2013_05_02_Harmony_House.jpg
Melissa Domenico-Payne, executive director of Harmony Place in Front Royal, stands in one of the emergency shelter areas inside their East Main Street building. Harmony Place has begun a campaign to raise $150,000 so the agency can meet its obligations while waiting to sell the building. Alex Bridges/Daily


By Alex Bridges

FRONT ROYAL -- A shelter for domestic violence victims continues to struggle financially as the nonprofit agency tries to find a new home.

Front Royal-based Harmony Place began a campaign to raise $150,000 that Executive Director Melissa DeDomenico-Payne said Thursday would help the organization keep its financial footing while they try to sell their building and wait for grant money.

The agency serves hundreds of people each year through its 24-hour hotline, advocacy and child-abuse programs, emergency shelter and other programs.

But Harmony Place has endured recent cuts in funding that led to staff layoffs.The shelter was forced to shut down its thrift store, Second Chance, several months ago.

As with other similar organizations, Harmony Place receives "reimbursement grants," meaning that the agency must spend the money first and then await payment from the granting source.

"We have to wait to pay any bills until we get our grant disbursements ... anywhere from two months to four months after we've already spent the money," DeDomenic-Payne said.

Harmony Place also has requested that the Warren County Board of Supervisors give the agency an advance of $19,000 already allocated in fiscal 2014 budget.

DeDomenico-Payne said the advance would help Harmony Place pay some of its bills so it could then receive grants. However, Harmony Place needs the "Band-aid" sooner than July 1 when the fiscal year begins, she said.

Harmony Place must first secure a buyer for its current location on East Main Street in Front Royal before it can pick another site, DeDomenico-Payne said. Harmony Place needs to find a smaller space now that its operations take up roughly a third of the nearly 18,000-square-foot area it owns. Harmony Place could operate in a space of about half the size or slightly larger, she said.

Until then, the organization expects to spend about $7,000 per month on utility bills and mortgage payments, DeDomenico-Payne said. Harmony Place does not receive grant reimbursements for its mortgage payments.

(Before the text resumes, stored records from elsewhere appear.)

(* ===== verification/Resolve.v ===== *)
(** * Resolving a host name (mdns.go)

    [ResolveHost] looks in the cache, asks the network once, and polls the cache
    until it holds an address or the caller's context ends.  Each look reads the
    cache twice, for A and for AAAA records, and other goroutines may change it in
    between: a look is the two readings of clock and cache. *)

From S2P Require Export PackErrors ServiceSpec Browser.

Record look := Look { lk_clock4 : Z; lk_cache4 : Cache; lk_clock6 : Z; lk_cache6 : Cache }.

(** What [select] wakes up for: a tick, and the look it takes, or the context. *)
Inductive wake :=
  | Ticked (l : look)
  | CtxDone.

Section Resolve.
  Context `{UnicodeTables}.

(** The addresses of one look, IPv4 first. *)
Definition addresses (hostName : gostring) (l : look) : list IP :=
  (rr_IP <$> Lookup (lk_clock4 l) (rrKey hostName TypeA) (lk_cache4 l)) ++
  (rr_IP <$> Lookup (lk_clock6 l) (rrKey hostName TypeAAAA) (lk_cache6 l)).

(** The one-shot query, with the QU bit. *)
Definition resolve_query (hostName : gostring) : Message :=
  mkMessage (mkHeader 0 0 2 0 0 0)
    [mkQuestion hostName TypeA (Z.lor ClassIN cacheFlushBit);
     mkQuestion hostName TypeAAAA (Z.lor ClassIN cacheFlushBit)] [] [] [].

(** The loop, with its variable [ips]; [None]: still waiting when the sequence of
    wake-ups ends. *)
Fixpoint poll (hostName : gostring) (ips : list IP) (ws : list wake) : option (result (list IP)) :=
  match ws with
  | [] => None
  | CtxDone :: _ =>
      Some (if bool_decide (ips <> []) then Ok (sortIPsIPv4First ips) else Err ErrContext)
  | Ticked l :: ws =>
      let ips := ips ++ addresses hostName l in
      if bool_decide (ips <> []) then Some (Ok (sortIPsIPv4First ips)) else poll hostName ips ws
  end.

(** [sent] tells whether [WriteMulticast] succeeds.  The first component lists the
    queries sent. *)
Definition ResolveHost (host : gostring) (first : look) (sent : bool) (ws : list wake)
    : list (list byte) * option (result (list IP)) :=
  let hostName := normalizeName host in
  let ips := addresses hostName first in
  if bool_decide (ips <> []) then ([], Some (Ok (sortIPsIPv4First ips))) else
  match Pack (resolve_query hostName) with
  | Err e => ([], Some (Err e))
  | Ok data => if sent then ([data], poll hostName ips ws) else ([], Some (Err ErrSend))
  end.

(** ** Properties *)

Definition ctx_done (w : wake) : bool := match w with CtxDone => true | _ => false end.

(** Whether a look finds nothing. *)
Definition in_vain (hostName : gostring) (w : wake) : Prop :=
  match w with Ticked l => addresses hostName l = [] | CtxDone => False end.

Lemma poll_spec hostName ws :
  (poll hostName [] ws = None /\ Forall (in_vain hostName) ws) \/
  (exists pre rest, ws = pre ++ CtxDone :: rest /\ Forall (in_vain hostName) pre /\
     poll hostName [] ws = Some (Err ErrContext)) \/
  (exists pre l rest, ws = pre ++ Ticked l :: rest /\ Forall (in_vain hostName) pre /\
     addresses hostName l <> [] /\
     poll hostName [] ws = Some (Ok (sortIPsIPv4First (addresses hostName l)))).
Proof.
  induction ws as [|[l|] ws IH]; [by left| |]; cbn [poll].
  - cbn [app]. case_bool_decide as Hne.
    + right; right. by exists [], l, ws.
    + rewrite Hne.
      destruct IH as [[-> Hv]|[(pre & rest & -> & Hv & ->)|(pre & l' & rest & -> & Hv & Hl & ->)]].
      * left. split; [done|]. by constructor.
      * right; left. exists (Ticked l :: pre), rest. split_and!; [done|by constructor|done].
      * right; right. exists (Ticked l :: pre), l', rest. split_and!; [done|by constructor|done|done].
  - right; left. rewrite bool_decide_false by (by intros []). by exists [], ws.
Qed.

(** The context's error, exactly when the context ends before a look finds anything. *)
Lemma poll_context hostName pre rest :
  Forall (in_vain hostName) pre -> poll hostName [] (pre ++ CtxDone :: rest) = Some (Err ErrContext).
Proof.
  induction 1 as [|[l|] pre Hl Hpre IH]; [done| |done]. cbn [app poll in_vain] in *. by rewrite Hl.
Qed.

(** [Pack] never returns the context's error. *)
Lemma Pack_not_context m : Pack m <> Err ErrContext.
Proof.
  intros E. pose proof (Pack_outcome m) as Hp. rewrite E in Hp.
  destruct Hp as [(n & l & _ & _ & _ & Hn)|[(rr & _ & [(_ & _ & Hn)|[(_ & _ & Hn)|(_ & s & _ & _ & Hn)]])|(n & Hn & _)]];
    discriminate Hn.
Qed.

Lemma sortIPs_perm ips : sortIPsIPv4First ips ≡ₚ ips.
Proof. unfold sortIPsIPv4First. by rewrite !sort_ips_perm, filter_v4_v6. Qed.

Lemma sortIPs_nil ips : sortIPsIPv4First ips = [] -> ips = [].
Proof. intros E. apply Permutation_nil_r. by rewrite <- (sortIPs_perm ips), E. Qed.

(** IPv4 before IPv6, each family in the order of its text form. *)
Definition ipv4_first (found ips : list IP) : Prop :=
  ips ≡ₚ found /\ exists v4 v6, ips = v4 ++ v6 /\
    Forall (λ ip, is_ipv4 ip = true) v4 /\ Forall (λ ip, is_ipv4 ip = false) v6 /\
    StronglySorted text_le v4 /\ StronglySorted text_le v6.


End Resolve.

Harmony Place has seen some interest in its property, but the organization reduced the price in an effort to attract a buyer.

The nonprofit organization began operations in 1980. Harmony Place offers services and programs to men, women and children affected by domestic violence. Services include a 24-hour hotline, emergency shelter, rapid rehousing, crisis intervention, counseling, criminal justice system advocacy, children's psycho-educational activities, advocacy through the health system for victims of sexual violence, assistance with food and supplies and more.

DeDomenico-Payne said people have suggested Harmony Place cut staff to save money, but explained that cutting staff equates to eliminating programs.

Likewise, not all expenses come as expected. Harmony Place spent $20,000 two years ago to fight off an infestation of bed bugs.

Harmony Place and other agencies in the area that provide shelter and received funds for transitional housing suffered a major blow when the federal government changed the focus of its grant programs.

Harmony Place operates on an annual budget of approximately $500,000, said DeDomenico-Payne, about two-thirds of which goes to cover staff salaries and benefits.

The Front Royal agency fell into the same predicament as the Alliance for Shelter in Shenandoah County and other organizations when the federal government shifted its funding to shelters that focused on permanent rather than transitional housing.